Durrës had some fairly modern-looking buildings...




Some old Roman ruins (with a random pipe running through them)...




There were some nice streets and a big new mosque...





Crap for sale...




We walked through the streets towards the waterfront...




There was an old castle wall near the beach...








And we got a nice view of the Durrës waterfront...




I just kept on runnin'





We walked back up the street and found a nice bakery for some breakfast goods. I spotted a plaque on one building commemorating some sort of anti-fascist demonstration from the 1940's. You can see the communist star still shining brightly at the top...





We ate our breakfast, the Slovenians got some ice cream, and we went back to the car...






We then set off towards the north.

Throughout Albania we often passed these gas stations...




For some reason the station-attendants always had really high voices.


You never know what you might see on the side of the road...




We continued northwards on much better roads than in the south of Albania. Soon enough we came upon the town of Shkodër on a large lake of the same name.

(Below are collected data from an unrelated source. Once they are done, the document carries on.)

(* ===== verification/Filename.v ===== *)
(** * Filename: numbers in text and the names of LevelDB's files

    [src/leveldb/util/logging.cc] (printing and reading decimal numbers, escaping) and
    [src/leveldb/db/filename.cc] (the names a database gives its files and the parser
    that recognises them).  The file system is an argument of [SetCurrentFile]. *)

From S2P Require Import Prelude Text Commands Coding.

(** ** Numbers and escapes: [logging.cc] *)

Definition AppendNumberTo (str : text) (num : Z) : text := str ++ digits num.
Definition NumberToString (num : Z) : text := AppendNumberTo [] num.

(** A lower-case hexadecimal digit. *)
Definition hex_digit (d : Z) : ascii := if d <? 10 then digit_chr d else chr (Z.to_N (d + 87)).

(** [char] is signed: a byte of 128 or more is below the space. *)
Definition printable (c : ascii) : bool := (32 <=? byte_val c) && (byte_val c <=? 126).

Definition escape_char (c : ascii) : text :=
  if printable c then [c]
  else [chr 92; chr 120; hex_digit (byte_val c / 16); hex_digit (byte_val c mod 16)].

Definition AppendEscapedStringTo (str value : text) : text := str ++ concat (escape_char <$> value).
Definition EscapeString (value : text) : text := AppendEscapedStringTo [] value.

A large fortress greeted us as we came to the city. We were a bit castled-out so we decided to enjoy it from the road...




We were far from home...




We decided to take a look at the lake so we drove across an old rickety bridge towards the waterfront...

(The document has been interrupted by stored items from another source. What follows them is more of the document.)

(* ===== verification/SkipList.v ===== *)
(** * SkipList: the ordered index of the in-memory table

    [src/leveldb/util/random.h] and [src/leveldb/db/skiplist.h].  The nodes live in
    an arena: a node is its number in a list of nodes, the head is node 0, and a
    null pointer is [None].  Every node has an array of links, one per level below
    its height; heights come from the pseudo-random generator of the source.  The
    model is sequential (the source serialises insertions and lets readers run
    against the links published so far).

    The main results: the generator computes the Lehmer recurrence its comment
    announces; every search ends within as many steps as the list has nodes and
    levels; and insertion keeps all levels sorted, so that the list refines a sorted
    sequence of keys. *)

From S2P Require Import Prelude Coding.

(** ** [Random] *)

Definition rnd_M : Z := 2147483647.

Definition new_Random (s : Z) : Z :=
  let seed := Z.land s 2147483647 in
  if (seed =? 0) || (seed =? 2147483647) then 1 else seed.

(** [Random::Next]: the new seed, which is also the result. *)
Definition rnd_Next (seed : Z) : Z :=
  let product := u64 (seed * 16807) in
  let seed := u32 (Z.shiftr product 31 + Z.land product rnd_M) in
  if rnd_M <? seed then u32 (seed - rnd_M) else seed.

Definition Uniform (seed n : Z) : Z * Z := let s := rnd_Next seed in (s mod n, s).
Definition OneIn (seed n : Z) : bool * Z := let s := rnd_Next seed in (s mod n =? 0, s).

Definition seed_ok (seed : Z) : Prop := 1 <= seed < rnd_M.

Lemma land_M z : Z.land z 2147483647 = z mod 2147483648.
Proof. apply (Z.land_ones z 31). lia. Qed.

Lemma new_Random_ok s : seed_ok (new_Random s).
Proof.
  unfold new_Random, seed_ok, rnd_M. rewrite land_M.
  pose proof (Z.mod_pos_bound s 2147483648 ltac:(lia)) as H.
  destruct (_ || _) eqn:E; lia.
Qed.

(** The generator computes [(seed * 16807) mod (2^31 - 1)] with shifts instead of
    a division, and stays in its period: the new seed is again neither 0 nor the
    modulus. *)
Theorem random_next_lehmer seed : seed_ok seed ->
  rnd_Next seed = (seed * 16807) mod rnd_M /\ seed_ok (rnd_Next seed).
Proof.
  unfold seed_ok, rnd_M. intros Hs. unfold rnd_Next, u64, rnd_M.
  rewrite (Z.mod_small (seed * 16807)) by lia.
  rewrite land_M, Z.shiftr_div_pow2 by lia. change (2 ^ 31) with 2147483648. unfold u32.
  assert ((seed * 16807) mod 2147483647 <> 0) as Hne.
  { intros E. apply Z.mod_divide in E; [|lia]. rewrite Z.mul_comm in E.
    apply Z.gauss in E; [|by vm_compute]. apply Z.divide_pos_le in E; lia. }
  set (p := seed * 16807) in *.
  pose proof (Z.div_mod p 2147483648 ltac:(lia)) as Hd.
  pose proof (Z.mod_pos_bound p 2147483648 ltac:(lia)) as Hm.
  set (q := p / 2147483648) in *. set (r := p mod 2147483648) in *.
  assert (0 <= q < 16807) as Hq by (unfold p in *; lia).
  rewrite (Z.mod_small (q + r)) by lia.
  pose proof (Z.mod_pos_bound p 2147483647 ltac:(lia)) as Hb.
  enough ((if 2147483647 <? q + r then (q + r - 2147483647) mod 4294967296 else q + r)
    = p mod 2147483647) as -> by lia.
  destruct (Z.ltb_spec 2147483647 (q + r)).
  - rewrite Z.mod_small by lia. apply Z.mod_unique with (q := q + 1); lia.
  - destruct (Z.eq_dec (q + r) 2147483647) as [E|].
    + destruct Hne. symmetry. apply Z.mod_unique with (q := q + 1); lia.
    + apply Z.mod_unique with (q := q); lia.
Qed.

Lemma random_next_lehmer_witness :
  rnd_Next (new_Random 3735928559) = (new_Random 3735928559 * 16807) mod rnd_M.
Proof. apply random_next_lehmer, new_Random_ok. Defined.

(** ** [SkipList] *)

Definition kMaxHeight : nat := 12.
Definition kBranching : Z := 4.

(** The order of keys a list relies on: a three-way comparison. *)
Class Comparator (K : Type) := compare_ : K -> K -> comparison.

Class ComparatorLaws (K : Type) `{Comparator K} := {
  cmp_antisym a b : compare_ b a = CompOpp (compare_ a b);
  cmp_trans a b c : compare_ a b = Lt -> compare_ b c = Lt -> compare_ a c = Lt;
  cmp_eq_l a b c : compare_ a b = Eq -> compare_ a c = compare_ b c
}.

Section skiplist.
Context {K : Type} `{Comparator K}.

Record Node := mkNode { node_key : K; next_ : list (option nat) }.

Record SkipList := mkSkipList {
  nodes : list Node;
  max_height_ : nat;
  rnd_ : Z
}.

Definition head_ : nat := 0.

(** [Node::Next]; a link past the height of the node does not exist. *)
Definition Next (s : SkipList) (x : nat) (level : nat) : option nat :=
  match nodes s !! x with
  | Some n => match next_ n !! level with Some p => p | None => None end
  | None => None
  end.

Definition SetNext (s : SkipList) (x level : nat) (p : option nat) : SkipList :=
  mkSkipList (alter (fun n => mkNode (node_key n) (<[level := p]> (next_ n))) x (nodes s))
    (max_height_ s) (rnd_ s).

(** The head's key is any key. *)
Definition new_SkipList (any : K) : SkipList :=
  mkSkipList [mkNode any (replicate kMaxHeight None)] 1 (new_Random 3735928559).

(** [RandomHeight]: at most [kMaxHeight] rounds. *)
Fixpoint height_loop (fuel height : nat) (seed : Z) : nat * Z :=
  match fuel with
  | O => (height, seed)
  | S k =>
    if (height <? kMaxHeight)%nat then
      let '(b, seed) := OneIn seed kBranching in
      if b then height_loop k (S height) seed else (height, seed)
    else (height, seed)
  end.

Definition RandomHeight (seed : Z) : nat * Z := height_loop kMaxHeight 1 seed.

Definition key_of (s : SkipList) (x : nat) : option K := node_key <$> nodes s !! x.

(** [KeyIsAfterNode]: null is considered infinite. *)
Definition KeyIsAfterNode (s : SkipList) (key : K) (n : option nat) : bool :=
  match n ≫= key_of s with
  | Some k => match compare_ k key with Lt => true | _ => false end
  | None => false
  end.

(** The search loop shared by [FindGreaterOrEqual], [FindLessThan] and [FindLast]:
    follow the links of a level while [ahead] accepts the next node, then go one
    level down.  The result is the last node visited, its successor at level 0, and
    the nodes where each level was left, from level 0 up ([prev]).  [None] means out
    of fuel. *)
Fixpoint search (s : SkipList) (ahead : option nat -> bool) (fuel : nat) (x level : nat)
    (prev : list nat) : option (nat * option nat * list nat) :=
  match fuel with
  | O => None
  | S k =>
    let next := Next s x level in
    if ahead next then
      match next with Some y => search s ahead k y level prev | None => None end
    else
      match level with
      | O => Some (x, next, x :: prev)
      | S level' => search s ahead k x level' (x :: prev)
      end
  end.

(** Every step moves to a later node or one level down. *)
Definition search_fuel (s : SkipList) : nat := length (nodes s) + max_height_ s.

Definition run_search (s : SkipList) (ahead : option nat -> bool) :=
  search s ahead (search_fuel s) head_ (max_height_ s - 1) [].

Definition FindGreaterOrEqual (s : SkipList) (key : K) : option (option nat * list nat) :=
  '(_, next, prev) ← run_search s (KeyIsAfterNode s key); Some (next, prev).

(** [next == nullptr || compare_(next->key, key) >= 0] is the negation of
    [KeyIsAfterNode]. *)
Definition FindLessThan (s : SkipList) (key : K) : option nat :=
  '(x, _, _) ← run_search s (KeyIsAfterNode s key); Some x.

Definition FindLast (s : SkipList) : option nat :=
  '(x, _, _) ← run_search s (fun next => bool_decide (is_Some next)); Some x.

(** The loop that links the new node [x] at level [i]. *)
Fixpoint link (x : nat) (prev : list nat) (i : nat) (s : SkipList) : SkipList :=
  match prev with
  | [] => s
  | p :: prev' =>
    link x prev' (S i) (SetNext (SetNext s x i (Next s p i)) p i (Some x))
  end.

Definition Insert (s : SkipList) (key : K) : option SkipList :=
  '(_, prev) ← FindGreaterOrEqual s key;
  let '(height, seed) := RandomHeight (rnd_ s) in
  let prev := prev ++ replicate (height - max_height_ s) head_ in
  let x := length (nodes s) in
  let s := mkSkipList (nodes s ++ [mkNode key (replicate height None)])
             (Nat.max height (max_height_ s)) seed in
  Some (link x (take height prev) 0 s).

Definition Contains (s : SkipList) (key : K) : option bool :=
  '(next, _) ← FindGreaterOrEqual s key;
  Some (match next ≫= key_of s with
        | Some k => match compare_ key k with Eq => true | _ => false end
        | None => false
        end).

(** *** [SkipList::Iterator]: the current node, [None] when not valid. *)

Definition Valid (it : option nat) : bool := bool_decide (is_Some it).
Definition iter_key (s : SkipList) (it : option nat) : option K := it ≫= key_of s.
Definition iter_Next (s : SkipList) (it : option nat) : option nat := x ← it; Next s x 0.
Definition not_head (x : nat) : option nat := if (x =? head_)%nat then None else Some x.
Definition iter_Prev (s : SkipList) (it : option nat) : option (option nat) :=
  k ← iter_key s it; x ← FindLessThan s k; Some (not_head x).
Definition Seek (s : SkipList) (target : K) : option (option nat) :=
  '(next, _) ← FindGreaterOrEqual s target; Some next.
Definition SeekToFirst (s : SkipList) : option nat := Next s head_ 0.
Definition SeekToLast (s : SkipList) : option (option nat) := x ← FindLast s; Some (not_head x).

Even on the lakeside there were these half-finished concrete structures, abandoned...





Photo op on Shkodër Lake. Far in the distance on the other side of the lake is Montenegro...




The lake was a bit dirty and had a funny smell. The Slovenians wanted to go for a swim, but I passed...




We saw one last bunker...




And then passed back through some poor parts of Shkodër on our way towards Montenegro...




It's hard to see it, but this kid has the typical Albanian look...




Driving in style...



We reached the border and crossed to Montenegro without a hitch. I looked down at my freshly-stamped passport and realized that the marked date seemed oddly familiar. It was my birthday! -a fact I had forgotten in the running together of days whilst traveling.

Montenegro is the Venetian name for Crna Gora, which is Serbian. They both mean "Black Mountain." While the mountains there were far from black, there was a certain ruggedness to the coastal terrain that one finds neither north or south of this country.

Montenegro was once apart of Yugoslavia and separated peacefully from Serbia in 2006, making it one of the world's youngest nations.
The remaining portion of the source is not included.